Materiomics is the study of the properties of materials at all scales. It is an emerging field of science that provides a basis for multiscale material system characterization, inspired in part by natural, for example, protein-based materials. It is defined as the holistic study of material systems. Materiomics examines links between physicochemical material properties and material characteristics and function. It is the result of the convergence of engineering and materials science with experimental and computational biology in the context of natural and synthetic materials. The focus of materiomics is system functionality and behavior, rather than a piecewise collection of properties, a paradigm similar to systems biology.
Materiomics is the result of the convergence of engineering and materials science with experimental and process biology within the context of natural and artificial materials.
While typically applied to complex biological systems and biomaterials, materiomics is equally applicable to non-biological systems.
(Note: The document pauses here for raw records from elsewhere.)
(** * SmartBridge: the session manager of lutron-leap-js

    A shallow embedding of [src/SmartBridge.ts].  The class owns a LEAP client
    (the transport), a single timer handle [pingLooper] that drives the ping
    loop, and relays the client's notifications.  The JavaScript runtime the
    class relies on (the timer table behind [setTimeout]/[clearTimeout], the
    promise built by [Promise.race], the promise built by [Promise.all]) is
    modelled explicitly, and every call the class makes on its collaborators
    is recorded in an effect log.  What the client emits reaches the class
    through the listeners the class has put on it. *)

From stdpp Require Import base option list gmap strings.
From Stdlib Require Import ZArith QArith Qround Lia Lqa.

Local Close Scope Q_scope.
Local Open Scope string_scope.
Local Open Scope list_scope.

(** ** Numbers

    A JavaScript [number] is an IEEE double.  Every finite double denotes a
    rational, and [Math.round] is specified on that denotation, so a finite
    number is modelled by the rational it denotes (the two zeros are
    identified); the three values that are not finite are kept apart. *)

Inductive number : Type :=
  | Finite (q : Q)
  | NaN
  | PosInfinity
  | NegInfinity.
(** ** The pinning constraints at the point where setup returns *)

(** X10: when [setup_sensitivity] returns, every pinning constraint
    [var - param == 0] holds at the current values of the model: the free
    entity and the parameter entity of each record carry the same value. *)
Theorem pinning_constraints_hold_after_setup `{PyomoHost}
    (self self' : SensitivityInterface) (paramList : list nat) :
  setup_sensitivity paramList self = (self', Returned tt) →
  ∃ blk' l,
    sens_block (model_instance self') = Some blk'
    ∧ paramConst blk' = Some l
    ∧ length l = length (_sens_data_list blk')
    ∧ Forall (satisfies (current_values (heap (model_instance self')))) l
    ∧ ∀ d, d ∈ _sens_data_list blk' →
           is_Some (value (heap (model_instance self')) (free_entity d))
           ∧ value (heap (model_instance self')) (free_entity d)
             = value (heap (model_instance self')) (parameter_entity d).
Proof.
  intros Hrun.
  destruct (setup_returned paramList self self' Hrun)
    as (blk' & sfx & added & _ & Hblk' & _ & Hpc & _ & Hrec & _).
  exists blk', (pinning <$> _sens_data_list blk').
  split; [done|]. split; [done|]. split; [by rewrite length_fmap|].
  rewrite Forall_forall in Hrec. split.
  - apply Forall_fmap, Forall_forall. intros d Hd.
    destruct (record_ok_values _ _ _ _ (Hrec d Hd)) as (z & Hf & Hp).
    destruct d as [[[var param] li] ci].
    unfold free_entity, parameter_entity in Hf, Hp. cbn in Hf, Hp.
    cbn. unfold current_values. rewrite Hf, Hp. cbn. lia.
  - intros d Hd.
    destruct (record_ok_values _ _ _ _ (Hrec d Hd)) as (z & Hf & Hp).
    rewrite Hf, Hp. split; [by eexists | done].
Qed.

Lemma pinning_constraints_hold_after_setup_witness :
  ∃ self' blk' l,
    setup_sensitivity (H := reference_host) [0%nat; 2%nat]
      (SensitivityInterface_init example_model false) = (self', Returned tt)
    ∧ sens_block (model_instance self') = Some blk'
    ∧ paramConst blk' = Some l
    ∧ Forall (satisfies (current_values (heap (model_instance self')))) l.
Proof.
  destruct (setup_returns (H := reference_host)
              (SensitivityInterface_init example_model false)
              [0%nat; 2%nat] eq_refl example_acceptable) as [self' Hrun].
  destruct (pinning_constraints_hold_after_setup (H := reference_host)
              _ _ _ Hrun) as (blk' & l & Hblk & Hl & _ & Hsat & _).
  exists self', blk', l.
  split; [exact Hrun|]. split; [exact Hblk|]. split; [exact Hl | exact Hsat].
Defined.

(** ** The order of external effects (lines 105-153, 41-57) *)

Section DriverOrder.
Context `{PyomoHost}.

Lemma bind_unfold {S A B} (c : M S A) (k : A → M S B) s :
  bind c k s = match c s with
               | (s1, Returned a) => k a s1
               | (s1, Raised e) => (s1, Raised e)
               end.
Proof. reflexivity. Qed.

Lemma on_sens_post {A} (c : M SensitivityInterface A) w :
  log (on_sens c w).1 = log w ∧ fs (on_sens c w).1 = fs w
  ∧ (on_sens c w).2 = (c (sens w)).2
  ∧ sens (on_sens c w).1 = (c (sens w)).1.
Proof. unfold on_sens. by destruct (c (sens w)). Qed.

Lemma solve_files name options w :
  log (solve name options w).1 = log w ++ [Solve name]
  ∧ dsdp (fs (solve name options w).1) = dsdp (fs w)
  ∧ cwd (fs w) ⊆ cwd (fs (solve name options w).1).
Proof.
  unfold solve, bind, emit, get, modify, create_files, modify_fs, on_sens,
    modify_instance, modify. cbn.
  destruct (solver_solve name options (model_instance (sens w))) as [r|];
    cbn; [|done].
  split; [done|]. split; [done|]. apply union_subseteq_r.
Qed.

Lemma no_move_in (l : list event) :
  Forall (fun e => match e with Move _ => False | _ => True end) l →
  ∀ f, Move f ∉ l.
Proof.
  intros Hall f Hin. rewrite Forall_forall in Hall. by apply (Hall _ Hin).
Qed.
(** The multiplicative order of [a] modulo [N]: the least [k >= 1] with
    [a^k mod N = 1], searched below [N] (0 when there is none). *)
Fixpoint find_order (fuel : nat) (a N acc k : Z) : Z :=
  match fuel with
  | O => 0
  | S fuel' =>
      let acc' := (acc * a) mod N in
      if acc' =? 1 then k else find_order fuel' a N acc' (k + 1)
  end.

Definition ord (a N : Z) : Z := find_order (Z.to_nat N) a N 1 1.

(** ** True division of integers

    [x / y] on Python integers gives the binary64 float nearest to the
    quotient (ties to even), and raises when that float would be
    infinite.  The float is kept as the rational it denotes. *)

Module PyFloat.

(** The integer nearest to [a / b], ties to even, for [0 <= a], [0 < b]. *)
Definition round_half_even (a b : Z) : Z :=
  let q := a / b in
  match 2 * (a mod b) ?= b with
  | Lt => q
  | Gt => q + 1
  | Eq => if Z.even q then q else q + 1
  end.

(** [a / d < 2^e], for positive [a] and [d]. *)
Definition below_pow2 (a d e : Z) : bool :=
  if 0 <=? e then a <? d * 2 ^ e else a * 2 ^ (- e) <? d.

(** The float nearest to [n / d], for [0 < d]: with [2^e] the leading
    bit of the quotient, the quotient is rounded to a multiple of
    [2^(e - 52)] (53 significant bits), or of [2^(-1074)] in the
    subnormal range. *)
Definition float_of_ratio (n d : Z) : result Q :=
  if n =? 0 then Ok 0%Q
  else
    let a := Z.abs n in
    let e0 := Z.log2 a - Z.log2 d in
    let e := if below_pow2 a d e0 then e0 - 1 else e0 in
    let q := Z.max (e - 52) (-1074) in
    if 0 <=? q then
      let r := round_half_even a (d * 2 ^ q) in
      if 2 ^ 1024 <=? r * 2 ^ q then Raise OverflowError
      else Ok (inject_Z (Z.sgn n * r * 2 ^ q))
    else
      let r := round_half_even (a * 2 ^ (- q)) d in
      Ok (Qred (Z.sgn n * r # Z.to_pos (2 ^ (- q)))).

(** [x / y] *)
Definition true_divide (x y : Z) : result Q :=
  if y =? 0 then Raise ZeroDivisionError
  else float_of_ratio (Z.sgn y * x) (Z.abs y).

End PyFloat.

Import PyFloat.

(** ** [phase_estimation]: the circuit *)

Module Estimation.

(** Instructions of the estimation circuit, on the circuit's own qubit
    numbering (control register first, then the target register). *)
Inductive instruction : Type :=
| IGate (g : gate_op)
| IH (qubit : nat)
| IControlled (g : ControlledGate) (qargs : list nat)
| IQFT (inverse : bool) (qargs : list nat)
| IMeasure (qubit : nat) (clbit : nat).

Record EstimationCircuit : Type := mkEst {
  control_register : list nat;
  target_register : list nat;
  output_register : list nat;
  instrs : list instruction
}.

Definition append (qc : EstimationCircuit) (i : instruction) : EstimationCircuit :=
  mkEst (control_register qc) (target_register qc) (output_register qc)
        (instrs qc ++ [i]).

(** A gate of a composed circuit, moved onto the qubits it is composed on. *)
Definition remap (qubits : list nat) (g : gate_op) : gate_op :=
  match g with
  | Swap q1 q2 => Swap (nth q1 qubits 0%nat) (nth q2 qubits 0%nat)
  | X q => X (nth q qubits 0%nat)
  end.

Definition width_mismatch : exception :=
  CircuitError "number of qubits does not match".

(** [qc.compose(other, qubits=..., inplace=True)] with [other] a circuit:
    the library refuses a qubit list whose length is not [other]'s width and
    otherwise inlines [other]'s instructions. *)
Definition compose_circuit (qc : EstimationCircuit) (other : QuantumCircuit)
    (qubits : list nat) : result EstimationCircuit :=
  if Nat.eqb (List.length qubits) (num_qubits other) then
    Ok (fold_left (fun c g => append c (IGate (remap qubits g))) (data other) qc)
  else Raise width_mismatch.

(** The same call with [other] a gate: it is appended as one instruction,
    under the same width check. *)
Definition compose_gate (qc : EstimationCircuit) (other : ControlledGate)
    (qubits : list nat) : result EstimationCircuit :=
  if Nat.eqb (List.length qubits) (cg_num_qubits other) then
    Ok (append qc (IControlled other qubits))
  else Raise width_mismatch.

(** [for x in xs: body], threading the circuit and stopping at the first
    exception. *)
Fixpoint for_each {A S : Type} (xs : list A) (body : A -> S -> result S) (s : S)
  : result S :=
  match xs with
  | [] => Ok s
  | x :: xs' => let* s' := body x s in for_each xs' body s'
  end.

(** [for _ in range(n): body] *)
Fixpoint for_range {S : Type} (n : nat) (body : S -> result S) (s : S)
  : result S :=
  match n with
  | O => Ok s
  | S n' => let* s' := body s in for_range n' body s'
  end.

(** [enumerate(xs)] *)
Definition enumerate {A : Type} (xs : list A) : list (nat * A) :=
  combine (seq 0 (List.length xs)) xs.

(** Lines 69-73: one composition of the operation, controlled on [qubit]. *)
Definition apply_controlled (controlled_operation : ControlledGate)
    (qubit : nat) (qc : EstimationCircuit) : result EstimationCircuit :=
  compose_gate qc controlled_operation ([qubit] ++ target_register qc).

(** Lines 66-73: the body of the loop over the control register. *)
Definition loop_body (controlled_operation : ControlledGate)
    (iq : nat * nat) (qc : EstimationCircuit) : result EstimationCircuit :=
  let '(index, qubit) := iq in
  let qc := append qc (IH qubit) in
  for_range (2 ^ index)%nat (apply_controlled controlled_operation qubit) qc.

(** [qc.compose(QFT(n, inverse=True), qubits=...)]: the transform comes as
    one wrapped instruction; on no qubits it is the empty circuit and
    nothing is added. *)
Definition compose_qft (qc : EstimationCircuit) (qubits : list nat)
  : EstimationCircuit :=
  match qubits with
  | [] => qc
  | _ :: _ => append qc (IQFT true qubits)
  end.

(** [qc.measure(qubits, clbits)] on two registers: one measurement per
    qubit, into the classical bit of the same rank. *)
Definition measure (qc : EstimationCircuit) (qubits clbits : list nat)
  : EstimationCircuit :=
  fold_left (fun c qb => append c (IMeasure (fst qb) (snd qb)))
            (combine qubits clbits) qc.

Definition no_classical_bits : exception :=
  ValueError "The 0-th circuit does not have any classical bit. Sampler requires classical bits, plus measurements on the desired qubits.".

(** [Sampler().run(qc, shots=1)...popitem()[0]]: the sampler refuses a
    circuit without classical bits; otherwise the outcome is the integer
    it drew. *)
Definition sampler_run (qc : EstimationCircuit) (measurement : Z) : result Z :=
  match output_register qc with
  | [] => Raise no_classical_bits
  | _ :: _ => Ok measurement
  end.

Section Library.

(** Which sizes the library's register constructor accepts is the
    library's business; the model is parametric in it. *)
Variable register_size_ok : Z -> bool.

Definition bad_size : exception := CircuitError "invalid register size".

(** [QuantumRegister(size)] / [ClassicalRegister(size)]: the number of bits
    of the new register. *)
Definition new_register (size : Z) : result nat :=
  if register_size_ok size then Ok (Z.to_nat size) else Raise bad_size.

(** Lines 54-73 of the source: registers, state preparation, and the
    controlled-operation loop. *)
Definition build_loop (controlled_operation : ControlledGate)
    (psi_prep : QuantumCircuit) (precision : Z) : result EstimationCircuit :=
  let* nc := new_register precision in
  let* no := new_register precision in
  let* nt := new_register (Z.of_nat (num_qubits psi_prep)) in
  let qc := mkEst (seq 0 nc) (seq nc nt) (seq 0 no) [] in
  let* qc := compose_circuit qc psi_prep (target_register qc) in
  for_each (enumerate (control_register qc)) (loop_body controlled_operation) qc.

(** Lines 54-81: the loop, the inverse transform on the control register
    and the measurement into the output register. *)
Definition build_circuit (controlled_operation : ControlledGate)
    (psi_prep : QuantumCircuit) (precision : Z) : result EstimationCircuit :=
  let* qc := build_loop controlled_operation psi_prep precision in
  let qc := compose_qft qc (control_register qc) in
  let qc := measure qc (control_register qc) (output_register qc) in
  Ok qc.

(** The exact quotient of a sample by [2^precision]: what line 84 returns
    whenever the float division is exact. *)
Definition sample_to_phase (measurement precision : Z) : Q :=
  (inject_Z measurement / Qpower 2 precision)%Q.

(** [phase_estimation]: [measurement] is the one integer the sampler hands
    back for the single shot, when it accepts the circuit; line 84 divides
    it as a float.  The division is only reached with a classical bit to
    sample, hence with [precision >= 1], where [2**precision] is an
    integer. *)
Definition phase_estimation (controlled_operation : ControlledGate)
    (psi_prep : QuantumCircuit) (precision : Z) (measurement : Z) : result Q :=
  let* qc := build_circuit controlled_operation psi_prep precision in
  let* measurement := sampler_run qc measurement in
  true_divide measurement (2 ^ precision).

End Library.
The development and application of materiomics are illustrated for the specific case of protein-based materials, which constitute the building blocks of a variety of biological systems such as tendon, bone, skin, spider silk, cells, and tissue, as well as natural composite material systems such as nacre and mollusk shells, and other natural multiscale systems such as cellulose-based plant and wood materials.
Materiomics includes the study of a broad variety of materials, which has metals, ceramics, and polymers likewise as biological materials and tissues and their interaction with artificial materials. Materiomics investigates the material properties of natural and synthetic materials by examining fundamental links between processes, structures, and properties at multiple scales, from nano to macro, by using systematic experimental, theoretical, or computational methods.
The term has been independently proposed with slightly different definitions in 2004 by T. Akita et al. (AIST/Japan), in 2008 by Markus J. Buehler (MIT/USA), and Clemens van Blitterswijk, Jan de Boer and H. Unadkat (University of Twente/The Netherlands) in analogy to genomics, the study of an organism’s entire genome.
Materiomics finds applications in elucidating the biological role of materials in biology within the progression and designation or the treatment of diseases. Similarly, materiomics refers to the study of the processes, structures, and properties of materials from a fundamental, systematic perspective by incorporating all relevant scales, from nano to macro, in the synthesis and function of materials and structures.
Materiomics is expounded to genetics, wherever the distinction is that the target material properties, stability, failure, and mechanistic insight into multi-scale phenomena. New techniques for evaluating materials at the tissue level, such as reference point indentation (RPI) and Raman spectroscopy are lending insight into the nature of these highly complex, functional relationships.